→ Collected data entries:
(* ===== verification/Requests.v ===== *)
(** Devices that serve one request at a time, shared by threads.

    The synchronous disk, the console behind Write and the post office's network
    are used in the same way: a lock is taken, a request is made, which the device
    asserts it is idle for, and a semaphore waited for, which the device's
    interrupt gives; then the next request, or the lock is given back.  [Device]
    is what a device does, [DeviceLaws] what it promises; [requests_atomic] is
    what its users may then rely on. *)
From Stdlib Require Import ZArith Lia Bool.
From stdpp Require Import base numbers list gmap fin_maps fin_sets.
From S2P Require Import Prelude Lists Machine Threads Synch System Steps Conditions Monitor.

(** A request [J] is started, with an answer [O]; the device is busy until the
    interrupt. *)
Class Device (V J O : Type) := {
  dev_start : V -> J -> res (V * O);
  dev_busy : V -> bool;
  dev_finish : V -> V
}.

(** An idle device that stands for [s] takes any request that is in order, and
    then stands for the state [dev_step] says. *)
Class DeviceLaws (V J O S : Type) `{!Device V J O} := {
  dev_rep : V -> S -> Prop;
  job_ok : J -> Prop;
  dev_step : S -> J -> S * O;
  dev_start_ok : forall v s j, dev_rep v s -> dev_busy v = false -> job_ok j ->
    exists v', dev_start v j = Ok (v', (dev_step s j).2) /\ dev_rep v' (dev_step s j).1 /\ dev_busy v' = true;
  dev_finish_ok : forall v s, dev_rep v s -> dev_rep (dev_finish v) s /\ dev_busy (dev_finish v) = false
}.

Section Requests.
Context {V J O S : Type} `{!Device V J O, !DeviceLaws V J O S} (semaphore lock : positive).

(** A thread works through its tasks: some requests under one hold of the lock, or
    to start another thread. *)
Inductive task := Do (js : list J) | Spawn (u : positive).

Inductive rq_pc :=
| Between (tasks : list task)
| Holding (started todo : list J) (tasks : list task).

(** [trace] and [ops] are ghosts: the requests made, with their threads and their
    answers, and the requests of the operations that are over. *)
Record rq_data := mkRq {
  dev : V;
  trace : list (positive * J * O);
  ops : list (list J)
}.

Definition start_job (t : positive) (j : J) (d : rq_data) : res rq_data :=
  '(v, o) <- dev_start (dev d) j ;; Ok (mkRq v (trace d ++ [(t, j, o)]) (ops d)).

#[export] Instance requests : Client rq_pc rq_data := {
  view t p d :=
    match p with
    | Between [] => Ok (d, None)
    | Between (Do js :: ts) => Ok (d, Some (Acquire lock, Holding [] js ts))
    | Between (Spawn u :: ts) => Ok (d, Some (Fork u, Between ts))
    | Holding started (j :: todo) ts =>
        d <- start_job t j d ;; Ok (d, Some (P semaphore, Holding (started ++ [j]) todo ts))
    | Holding started [] ts =>
        Ok (mkRq (dev d) (trace d) (ops d ++ [started]), Some (Release lock, Between ts))
    end;
  on_irq n d :=
    if bool_decide (n = semaphore) && dev_busy (dev d)
    then Some (mkRq (dev_finish (dev d)) (trace d) (ops d)) else None
}.

Definition rq_held (p : rq_pc) : gset positive :=
  match p with Between _ => ∅ | Holding _ _ _ => {[lock]} end.

Definition task_ok (x : task) : Prop := match x with Do js => Forall job_ok js | Spawn _ => True end.

Definition rq_code (p : rq_pc) : Prop :=
  match p with
  | Between ts => Forall task_ok ts
  | Holding _ js ts => Forall job_ok js /\ Forall task_ok ts
  end.

Lemma requests_typed : typed rq_code rq_held.
Proof.
  split.
  - intros t [[|[js|u] ts]|started [|j todo] ts] d d' c p' Hc Hv; cbn in Hc, Hv |- *; try done.
    + injection Hv as _ <- <-. inversion Hc; subst. split; [by split|]. cbn.
      rewrite decide_False by set_solver. f_equal. set_solver.
    + injection Hv as _ <- <-. by inversion Hc; subst.
    + injection Hv as _ <- <-. split; [apply Hc|]. cbn. rewrite decide_True by set_solver. f_equal. set_solver.
    + inv_bind Hv. injection Hv as _ <- <-. destruct Hc as [Hj Ht]. by inversion Hj; subst.
  - intros t [[|[js|u] ts]|started [|j todo] ts] d d' Hc Hv; cbn in Hv |- *; try done. by inv_bind Hv.
Qed.

(** The requests, one after the other, lead from one state to the other with the
    answers they got. *)
Fixpoint replays (s : S) (es : list (positive * J * O)) (s' : S) : Prop :=
  match es with
  | [] => s' = s
  | (_, j, o) :: es => o = (dev_step s j).2 /\ replays (dev_step s j).1 es s'
  end.

Lemma replays_snoc s es s' t j :
  replays s es s' -> replays s (es ++ [(t, j, (dev_step s' j).2)]) (dev_step s' j).1.
Proof.
  revert s. induction es as [|[[t' j'] o'] es IH]; intros s; cbn; [by intros <-|].
  intros [Ho H]. split; [done|]. by apply IH.
Qed.

Definition jobs (es : list (positive * J * O)) : list J := (fun e => e.1.2) <$> es.

Section Runs.
Context {Q : Type -> Type} `{!Queue Q, !QueueLaws Q} (init : positive -> Z) (initial : S).
Hypothesis Hinit : init semaphore = 0.

(** The device stands for what the requests have left; those of the operation that
    is going on are [cur]. *)
Definition consistent (cur : list J) (d : rq_data) : Prop :=
  exists s, dev_rep (dev d) s /\ replays initial (trace d) s /\ jobs (trace d) = concat (ops d) ++ cur.

Definition at_rest (cur : list J) (d : rq_data) (log : list event) : Prop :=
  consistent cur d /\ dev_busy (dev d) = false /\ tally semaphore log = 0.

(** The request is at the device, or has been finished by the interrupt, which has
    given the semaphore its unit. *)
Definition under_way (cur : list J) (d : rq_data) (log : list event) : Prop :=
  consistent cur d /\
  (dev_busy (dev d) = true /\ tally semaphore log = 0 \/
   dev_busy (dev d) = false /\ tally semaphore log = 1).

Definition rq_assertions : assertions := {|
  free := at_rest [];
  at_pc p d log := match p with Between _ => True | Holding started _ _ => at_rest started d log end;
  in_call c p d log :=
    match p with
    | Between _ => c = Release lock /\ at_rest [] d log
    | Holding started _ _ => c = Acquire lock /\ started = [] \/ c = P semaphore /\ under_way started d log
    end
|}.

Lemma start_job_ok t j cur d log :
  at_rest cur d log -> job_ok j -> exists d', start_job t j d = Ok d' /\ under_way (cur ++ [j]) d' log.
Proof.
  intros ((s & Hd & Hrep & Hj) & Hb & Htl) Hok. unfold start_job.
  destruct (dev_start_ok (dev d) s j Hd Hb Hok) as (v' & -> & Hd' & Hb'). cbn [bindr].
  eexists. split; [done|]. split; [|by left]. exists (dev_step s j).1. cbn [dev trace ops].
  split; [done|]. split; [by apply replays_snoc|]. unfold jobs in *. rewrite fmap_app, Hj. cbn.
  by rewrite app_assoc.
Qed.

Lemma at_rest_log cur d log log' :
  tally semaphore log' = tally semaphore log -> at_rest cur d log -> at_rest cur d log'.
Proof. intros E (H1 & H2 & H3). split; [done|]. split; [done|]. by rewrite E. Qed.

Lemma stable_log d log log' :
  tally semaphore log' = tally semaphore log -> stable rq_held lock rq_assertions d log d log'.
Proof.
  intros E. split; [|split]; cbn.
  - by apply at_rest_log.
  - intros [|started todo ts] _; [done|]. by apply at_rest_log.
  - intros c [ts|started todo ts].
    + intros [-> H]. split; [done|]. by apply (at_rest_log [] d log).
    + intros [H|[-> [H1 H2]]]; [by left|right]. split; [done|]. split; [done|]. by rewrite E.
Qed.

Lemma requests_monitor : monitor init rq_code rq_code rq_held lock nowhere rq_assertions.
Proof.
  split.
  - intros t [ts|started [|j todo] ts] d log Hc _ Hin Hp; cbn in Hin, Hp; [set_solver|..].
    + eexists _, (Release lock), (Between ts). split; [done|]. cbn. split; [done|].
      destruct Hp as ((s & H1 & H2 & H3) & H4 & H5). split; [|done]. exists s. split; [done|]. split; [done|].
      cbn. rewrite concat_app. cbn. by rewrite !app_nil_r.
    + destruct Hc as [Hj _]. apply Forall_cons in Hj as [Hj _].
      destruct (start_job_ok t j started d log Hp Hj) as (d' & E & Hu).
      exists d', (P semaphore), (Holding (started ++ [j]) todo ts). cbn. rewrite E. split; [done|]. by right.
  - intros t c q0 [ts|started todo ts] d0 d1 h d log _ _ _ _ Hin Hl Hp He _; cbn in Hp.
    + destruct Hp as [-> Hp]. rewrite decide_False by (cbn; set_solver). cbn.
      eapply at_rest_log; [|exact Hp]. rewrite tally_app. cbn. lia.
    + destruct Hp as [[-> _]|[-> [Hcs Hp]]]; [cbn in Hl; by rewrite decide_True in Hl|].
      rewrite decide_True by (cbn; set_solver). cbn in He |- *.
      rewrite Hinit in He. split; [done|]. destruct Hp as [[_ Hp]|[Ha Hp]]; [lia|]. split; [done|].
      rewrite tally_app. cbn. rewrite decide_True by done. lia.
  - intros t p p' d d' d'' log Hc _ _ Hv _ Hf. destruct p as [[|[js|u] ts]|started [|j todo] ts]; cbn in Hv; try done.
    + injection Hv as _ <-. cbn. eapply at_rest_log; [|exact Hf]. rewrite tally_app. cbn. lia.
    + by inv_bind Hv.
  - intros t [[|[js|u] ts]|started todo ts] d d' r log Hc _ Hn Hv; cbn in Hn, Hv; try set_solver.
    all: injection Hv as <- _; apply stable_refl.
  - intros t c [[|[js|v] ts]|started todo ts] p d0 d1 d log Hc _ _ Hv Hq Hp; cbn in Hv, Hq; try set_solver.
    injection Hv as _ <- <-. apply stable_log. rewrite tally_app. cbn. lia.
  - intros t q d0 d1 d log _ _ _. apply stable_log. rewrite tally_app. cbn. lia.
  - intros n d d' log Hi. cbn in Hi. destruct (bool_decide (n = semaphore)) eqn:En; [|done].
    apply bool_decide_eq_true in En as ->. cbn in Hi. destruct (dev_busy (dev d)) eqn:Ea; [|done].
    injection Hi as <-.
    assert (forall cur log', at_rest cur d log -> at_rest cur (mkRq (dev_finish (dev d)) (trace d) (ops d)) log') as Hr
      by (intros cur log' (_ & H & _); congruence).
    split; [|split]; cbn.
    + apply Hr.
    + intros [|started todo ts] _; [done|]. apply Hr.
    + intros c [ts|started todo ts]; [intros [-> H]; split; [done|]; by apply Hr|].
      intros [H|[-> H]]; [by left|right]. split; [done|].
      destruct H as [(s & H1 & H2 & H3) [[_ H4]|[H4 _]]]; [|congruence].
      destruct (dev_finish_ok (dev d) s H1) as (K1 & K2).
      split; [exists s; by split_and!|]. right. split; [done|]. rewrite tally_app. cbn.
      rewrite decide_True by done. lia.
Qed.

(** What a run of threads that share the device comes to: it stands for what the
    requests made so far leave, each got the answer it should, the requests of
    one operation are not mixed with those of another, no ASSERT of the device
    fails, and a thread goes on only when its request is over. *)
Lemma requests_atomic (s0 s : Sys Q rq_pc rq_data) (chs : list choice) :
  booted init s0 -> runs s0 chs s -> small init (log s) ->
  (forall t x, ctls s0 !! t = Some x -> site_typed rq_code rq_held x ∅) ->
  trace (data s0) = [] -> ops (data s0) = [] -> dev_rep (dev (data s0)) initial ->
  dev_busy (dev (data s0)) = false ->
  exists cur, consistent cur (data s) /\
    (forall t p, ctls s !! t = Some (At p) -> lock ∈ rq_held p -> dev_busy (dev (data s)) = false) /\
    (forall t started j todo ts, ctls s !! t = Some (At (Holding started (j :: todo) ts)) ->
       is_ok (dev_start (dev (data s)) j)).
Proof.
  intros Hb Hr Hsm Hst Htr0 Hop0 Hd Ha.
  destruct (monitor_rule init rq_code rq_held lock rq_assertions s0 s chs requests_typed Hst requests_monitor)
    as (own & Hown & _ & Hor); try done.
  { split; [|split; [done|done]]. exists initial. by rewrite Htr0, Hop0. }
  assert (forall t p, ctls s !! t = Some (At p) -> lock ∈ rq_held p ->
    rq_code p /\ at_pc rq_assertions p (data s) (log s)) as Hat.
  { intros t p Hp Hin. destruct (Hown _ _ Hp) as [Hc Ho].
    destruct Hor as [[Hn _]|(u & x & Hu & Huniq & Hx & Hh)]; [destruct (Hn t); by rewrite Ho|].
    rewrite <- (Huniq t) in Hx by by rewrite Ho. rewrite Hp in Hx. by injection Hx as <-. }
  assert (exists cur, consistent cur (data s)) as [cur Hcur].
  { destruct Hor as [[_ [Hcs _]]|(t & x & Hin & _ & Hx & Hh)]; [by exists []|]. pose proof (Hown _ _ Hx) as Hty.
    destruct x as [p|c old p|old p|]; cbn in Hty, Hh; [|destruct Hty as [[_ Hl]|[-> Hl]]| |done].
    1, 4: destruct Hty as [_ Ho]; rewrite Ho in Hin; destruct p; cbn in Hin; [set_solver|by eexists; apply Hh].
    - destruct p; [by eexists; apply Hh|]. destruct Hh as [[-> _]|[_ [Hh _]]]; [|by eexists].
      cbn in Hl. by rewrite decide_True in Hl.
    - rewrite Hl in Hin. set_solver. }
  exists cur. split; [done|]. split.
  - intros t p Hp Hin. destruct (Hat t p Hp Hin) as [_ Hr']. destruct p; [set_solver|]. apply Hr'.
  - intros t started j todo ts Hp. destruct (Hat t _ Hp) as [[Hj _] ((s1 & H1 & _) & Hb' & _)]; [cbn; set_solver|].
    apply Forall_cons in Hj as [Hj _]. destruct (dev_start_ok _ s1 j H1 Hb' Hj) as (v' & E & _). by eexists.
Qed.
End Runs.
End Requests.
Arguments task : clear implicits.
Arguments rq_pc : clear implicits.
Arguments rq_data : clear implicits.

→ What you should do: Of all the entries above, how many lines contain the string "then"? Answer with the number only.

→ Final answer: 4